Information:
===

(** A positive integer [z] of [d <= 53] bits, given as [z * 2^j] with the
    exponent [-j], normalises to the 53-bit mantissa [z * 2^(53 - d)]. *)
Lemma binary_round_scaled_small s z j d :
  2 ^ (d - 1) <= z < 2 ^ d -> 1 <= d <= 53 -> 0 <= j <= 900 ->
  binary_round prec emax s (Z.to_pos (z * 2 ^ j)) (- j)
  = S754_finite s (Z.to_pos (z * 2 ^ (53 - d))) (d - 53).
Proof.
  intros Hd Hd53 Hj.
  pose proof (pow2_pos (d - 1) ltac:(lia)) as P1.
  pose proof (pow2_pos j ltac:(lia)) as Pj.
  pose proof (pow2_pos (53 - d) ltac:(lia)) as P53.
  assert (Hz : 0 < z) by lia.
  assert (Hzj : 0 < z * 2 ^ j) by nia.
  assert (Hdig : Zpos (digits2_pos (Z.to_pos (z * 2 ^ j))) = d + j).
  { apply digits2_pos_unique. rewrite Z2Pos.id by lia.
    replace (d + j - 1) with ((d - 1) + j) by lia.
    rewrite !pow2_split by lia. nia. }
  assert (Hn : 2 ^ (53 - 1) <= z * 2 ^ (53 - d) < 2 ^ 53).
  { assert (E1 : 2 ^ (53 - 1) = 2 ^ (d - 1) * 2 ^ (53 - d))
      by (rewrite <- pow2_split by lia; f_equal; lia).
    assert (E2 : 2 ^ 53 = 2 ^ d * 2 ^ (53 - d))
      by (rewrite <- pow2_split by lia; f_equal; lia).
    rewrite E1, E2. split.
    - apply Z.mul_le_mono_nonneg_r; lia.
    - apply Z.mul_lt_mono_pos_r; lia. }
  unfold binary_round. rewrite Hdig.
  replace (d + j + - j) with d by lia. rewrite fexp_normal by lia.
  destruct (Z.le_gt_cases (d - 53) (- j)) as [L | G].
  - rewrite shl_align_value by lia.
    assert (Em : Zpos (Z.to_pos (z * 2 ^ j)) * 2 ^ (- j - (d - 53)) = z * 2 ^ (53 - d)).
    { rewrite Z2Pos.id by lia.
      rewrite <- Z.mul_assoc, <- pow2_split by lia. do 2 f_equal. lia. }
    rewrite Em, Z2Pos.id by lia.
    rewrite (binary_round_aux_eq s _ _ _ 53).
    2: exact Hn. 2-4: lia.
    cbv zeta. change (Z.to_nat (53 - 53)) with 0%nat.
    unfold Nat.iter. cbn [nat_rect shr_record_of_loc shr_m loc_of_shr_record round_nearest_even].
    destruct (Z.ltb_spec (z * 2 ^ (53 - d)) (2 ^ 53)); [| lia].
    rewrite Z.add_0_r. reflexivity.
  - unfold shl_align. destruct (d - 53 - - j) as [| p | p] eqn:E; try lia.
    rewrite Z2Pos.id by lia.
    rewrite (binary_round_aux_eq s _ _ _ (d + j)).
    2:{ replace (d + j - 1) with ((d - 1) + j) by lia. rewrite !pow2_split by lia. nia. }
    2-4: lia.
    cbn [shr_record_of_loc]. cbv zeta.
    replace (z * 2 ^ j) with (z * 2 ^ (53 - d) * 2 ^ Z.of_nat (Z.to_nat (d + j - 53))).
    2:{ rewrite Z2Nat.id by lia. rewrite <- Z.mul_assoc, <- pow2_split by lia. do 2 f_equal. lia. }
    rewrite shr_zeros by lia.
    cbn [shr_m loc_of_shr_record round_nearest_even].
    destruct (Z.ltb_spec (z * 2 ^ (53 - d)) (2 ^ 53)); [| lia].
    f_equal. lia.
Qed.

===

The answer should consist solely of the lines from the first line above through the one with "rewrite (binary_round_aux_eq s _ _ _ (d", both included, repeated exactly.

Exercise answer:
(** A positive integer [z] of [d <= 53] bits, given as [z * 2^j] with the
    exponent [-j], normalises to the 53-bit mantissa [z * 2^(53 - d)]. *)
Lemma binary_round_scaled_small s z j d :
  2 ^ (d - 1) <= z < 2 ^ d -> 1 <= d <= 53 -> 0 <= j <= 900 ->
  binary_round prec emax s (Z.to_pos (z * 2 ^ j)) (- j)
  = S754_finite s (Z.to_pos (z * 2 ^ (53 - d))) (d - 53).
Proof.
  intros Hd Hd53 Hj.
  pose proof (pow2_pos (d - 1) ltac:(lia)) as P1.
  pose proof (pow2_pos j ltac:(lia)) as Pj.
  pose proof (pow2_pos (53 - d) ltac:(lia)) as P53.
  assert (Hz : 0 < z) by lia.
  assert (Hzj : 0 < z * 2 ^ j) by nia.
  assert (Hdig : Zpos (digits2_pos (Z.to_pos (z * 2 ^ j))) = d + j).
  { apply digits2_pos_unique. rewrite Z2Pos.id by lia.
    replace (d + j - 1) with ((d - 1) + j) by lia.
    rewrite !pow2_split by lia. nia. }
  assert (Hn : 2 ^ (53 - 1) <= z * 2 ^ (53 - d) < 2 ^ 53).
  { assert (E1 : 2 ^ (53 - 1) = 2 ^ (d - 1) * 2 ^ (53 - d))
      by (rewrite <- pow2_split by lia; f_equal; lia).
    assert (E2 : 2 ^ 53 = 2 ^ d * 2 ^ (53 - d))
      by (rewrite <- pow2_split by lia; f_equal; lia).
    rewrite E1, E2. split.
    - apply Z.mul_le_mono_nonneg_r; lia.
    - apply Z.mul_lt_mono_pos_r; lia. }
  unfold binary_round. rewrite Hdig.
  replace (d + j + - j) with d by lia. rewrite fexp_normal by lia.
  destruct (Z.le_gt_cases (d - 53) (- j)) as [L | G].
  - rewrite shl_align_value by lia.
    assert (Em : Zpos (Z.to_pos (z * 2 ^ j)) * 2 ^ (- j - (d - 53)) = z * 2 ^ (53 - d)).
    { rewrite Z2Pos.id by lia.
      rewrite <- Z.mul_assoc, <- pow2_split by lia. do 2 f_equal. lia. }
    rewrite Em, Z2Pos.id by lia.
    rewrite (binary_round_aux_eq s _ _ _ 53).
    2: exact Hn. 2-4: lia.
    cbv zeta. change (Z.to_nat (53 - 53)) with 0%nat.
    unfold Nat.iter. cbn [nat_rect shr_record_of_loc shr_m loc_of_shr_record round_nearest_even].
    destruct (Z.ltb_spec (z * 2 ^ (53 - d)) (2 ^ 53)); [| lia].
    rewrite Z.add_0_r. reflexivity.
  - unfold shl_align. destruct (d - 53 - - j) as [| p | p] eqn:E; try lia.
    rewrite Z2Pos.id by lia.
    rewrite (binary_round_aux_eq s _ _ _ (d + j)).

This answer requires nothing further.